目に涙を浮かべた弟ちゃん達、クブダールに回収されていった。
「こっちも人手が足りないんだから、手伝ってもらうくらいよかったのではないか?」
風間君が言いながら、図面を拾い終わった人間を私の前に並べる。
「兄上なら安心だからいいのだ」
ユヌカスはゾンビが自決できないよう猿轡をする。
「そうか?お前と同じ年齢だし、何がどう転ぶかわからないだろう?ラメルのことはかわいいと思ってるんだぞ」
あまり油断するなよ、と風間君が不敵に笑った。
私かわいいんだって、ムフフ。
ユヌカスは私の前で暴れないよう、ゾンビの縄でグルグル巻き巻き製作をはじめた。人はこれを過剰防衛という。

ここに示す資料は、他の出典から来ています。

(** * Afghanistan War text adventure (game.py): encounter and combat engine

    A shallow embedding of [game.py].  The game is a sequential program over
    one mutable [Player] object, the process-wide random source, the lines
    typed by the user and the text it prints.  Every function of the script
    becomes a computation of a small state-and-exception monad:

    - the player object and the console live in the threaded state;
    - [input()] at end of input raises [EOFError], and [int()] of a line
      it cannot read raises [ValueError]; nothing in the script catches
      them: the computation aborts;
    - the [while] loops are run by a fuelled iterator; each of them reads at
      least one line per iteration, so the number of pending lines plus one
      is always enough fuel (proved below).

    A double drawn by [random.random()] is kept as the rational that is its
    value; the doubles that [roll] computes and compares are those of the
    IEEE 754 specification of the Standard Library.  An interrupt from the
    keyboard is not modelled.

    The file has five parts: the program, the vocabulary of its
    specification, the proofs, the claims about the program, and further
    properties of the program. *)

From Stdlib Require Import ZArith QArith Qround List String Bool Lia SpecFloat.
Import ListNotations.
Open Scope string_scope.
Open Scope Z_scope.

Set Implicit Arguments.

(* ================================================================== *)
(** * Role and game data *)
(* ================================================================== *)

(** The keys of the [ROLES] dictionary. *)
Inductive Role : Type :=
| Soldier | Sniper | Medic | Engineer | Intelligence_Officer.

Definition role_eqb (a b : Role) : bool :=
  match a, b with
  | Soldier, Soldier | Sniper, Sniper | Medic, Medic
  | Engineer, Engineer | Intelligence_Officer, Intelligence_Officer => true
  | _, _ => false
  end.

Record RoleInfo : Type := {
  r_desc : string;
  r_inventory : list string;
  r_accuracy_bonus : Z;
  r_special : string
}.

Definition ROLES (r : Role) : RoleInfo :=
  match r with
  | Soldier =>
      {| r_desc := "All-rounder. Balanced in combat and survival.";
         r_inventory := ["Standard Rifle"; "Combat Knife"];
         r_accuracy_bonus := 0;
         r_special := "Steady: small chance to dodge incoming fire." |}
  | Sniper =>
      {| r_desc := "Long-range specialist. Very accurate at range.";
         r_inventory := ["Sniper Rifle"; "Camouflage"];
         r_accuracy_bonus := 15;
         r_special := "One-time guaranteed long-range shot (high accuracy)." |}
  | Medic =>
      {| r_desc := "Healer. Can heal themselves once per mission.";
         r_inventory := ["Pistol"; "Medical Kit"];
         r_accuracy_bonus := -5;
         r_special := "Field Heal: restore 1 HP once per mission." |}
  | Engineer =>
      {| r_desc := "Handles traps and gadgets. Can disable explosives.";
         r_inventory := ["Pistol"; "Toolkit"];
         r_accuracy_bonus := -2;
         r_special := "Disarm: chance to avoid traps and ambushes." |}
  | Intelligence_Officer =>
      {| r_desc := "Information & stealth expert. Gains intel before risky choices.";
         r_inventory := ["Silenced Pistol"; "Encrypted Radio"];
         r_accuracy_bonus := -1;
         r_special := "Intel: occasional hints about the safest route." |}
  end.

(** [list(ROLES.keys())], in insertion order. *)
Definition role_names : list Role :=
  [Soldier; Sniper; Medic; Engineer; Intelligence_Officer].

Definition ENCOUNTERS : list string :=
  ["village_checkpoint"; "mountain_pass"; "abandoned_base"; "night_raze";
   "convoy_ambush"].

(* ================================================================== *)
(** * The player object *)
(* ================================================================== *)

Record Player : Type := {
  name : string;
  role : Role;
  hp : Z;
  inventory : list string;
  accuracy_bonus : Z;
  special : string;
  mission_heals : Z;
  sniper_special_used : bool;
  alive : bool;
  missions_completed : Z
}.

(** [Player.__init__] *)
Definition Player_init (name : string) (role_name : Role) : Player :=
  let role_info := ROLES role_name in
  {| name := name;
     role := role_name;
     hp := 3;
     inventory := r_inventory role_info;
     accuracy_bonus := r_accuracy_bonus role_info;
     special := r_special role_info;
     mission_heals := if role_eqb role_name Medic then 1 else 0;
     sniper_special_used := false;
     alive := true;
     missions_completed := 0 |}.

(** Attribute assignments. *)
Definition set_hp (v : Z) (p : Player) : Player :=
  {| name := name p; role := role p; hp := v; inventory := inventory p;
     accuracy_bonus := accuracy_bonus p; special := special p;
     mission_heals := mission_heals p;
     sniper_special_used := sniper_special_used p; alive := alive p;
     missions_completed := missions_completed p |}.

「兄上がラメルのことを気に入っていたとしても、その先へ進展することは、絶っっっっ対ないから大丈夫だ」
それは風間君の変態ぶりに、私が惚れることはないと言う信頼の意味なんだよね?
ゾンビの服を喜々として剥がしている、ランディンの満面の笑みを見て判断したわけじゃないよね?
風間君は「?そうか、ラブラブだな」って引きつった。
なんだか流れ作業化してきたが、それを処理……いや治療すると、正気を戻した人達が、次の治療を手伝ってくれる。
服を脱がせたり、暴れてるのを押さえたり。
神殿が賑やかだな〜。
と、服を剥がされた一部のゾンビが縄に縛られる前に逃げ出した。
一斉にカイトウの方へ向かう。
こちらに背を向けて魔法陣を紙に拾っていたカイトウは、一瞬反応が遅れた。
ギャ〜、噛み付いてる!ゾンビだ、本当にゾンビになっちゃった!
「お前ら、やめろ!!」
ユヌカスが怒鳴るのと同時に、ゾンビが吹っ飛んだ。
ユヌカス、いつの間に気功なんぞできるようになったのか。ユヌカスが一番驚いてるけども。
片膝をついてぐったりしているカイトウの側に、ガーディアが走り寄る。
「姫様、カイトウ様のお手当てを」
私は頷いた。
まずは噛まれたところを殺菌しなくちゃ。ゾンビ化したらいけないもんね。
カイトウの傷口に手を当てる。あれ?魔法陣は出てないけど、同じ気配がするよ。
もしかして、本当に感染してしまったのかも?
でも魔法陣が出てないから、どう治療したらいいかわからない。う〜む。
胸の中心に黒い気配が固まっているような感じがあるね。分解して分散くらいならさせられそう。
むむむ。
入念に手当てをしていたら気がついた。
「カイトウ、顔色が悪過ぎですよ」
「そうなのだ。最近の騒動でずっと不寝番を譲らない。言っても聞かんし、ここ10日ぼど寝ていないんだ」
それはダメだね。
「人は10日も寝ないでいられないでしょう。部屋を貸し出しますから少し寝てきなさい。今ならユヌカスの護衛が他にもいて安心ですよ」
と、ギリッと睨まれる。
「先の遠征では10日ほど寝ないで戦ったこともあります。問題はありません」
先の遠征って、私が生まれる前の大遠征のことだよね?
父様が母様の元にお婿に行くことになった原因のやつ。
あれ?カイトウって何歳なんだろ。
ほややんと考えているうちにガーディアがカイトウをまとめ上げた。
「姫様、カイトウ様をお休みさせてきますね」
首根っこを掴むと引きずって歩き出した。
「寝るまで、逃げ出さないように見張りをお願いします」
声をかけると、ガーディアに気合が入った。
あ、余計な一言だったかもしれない。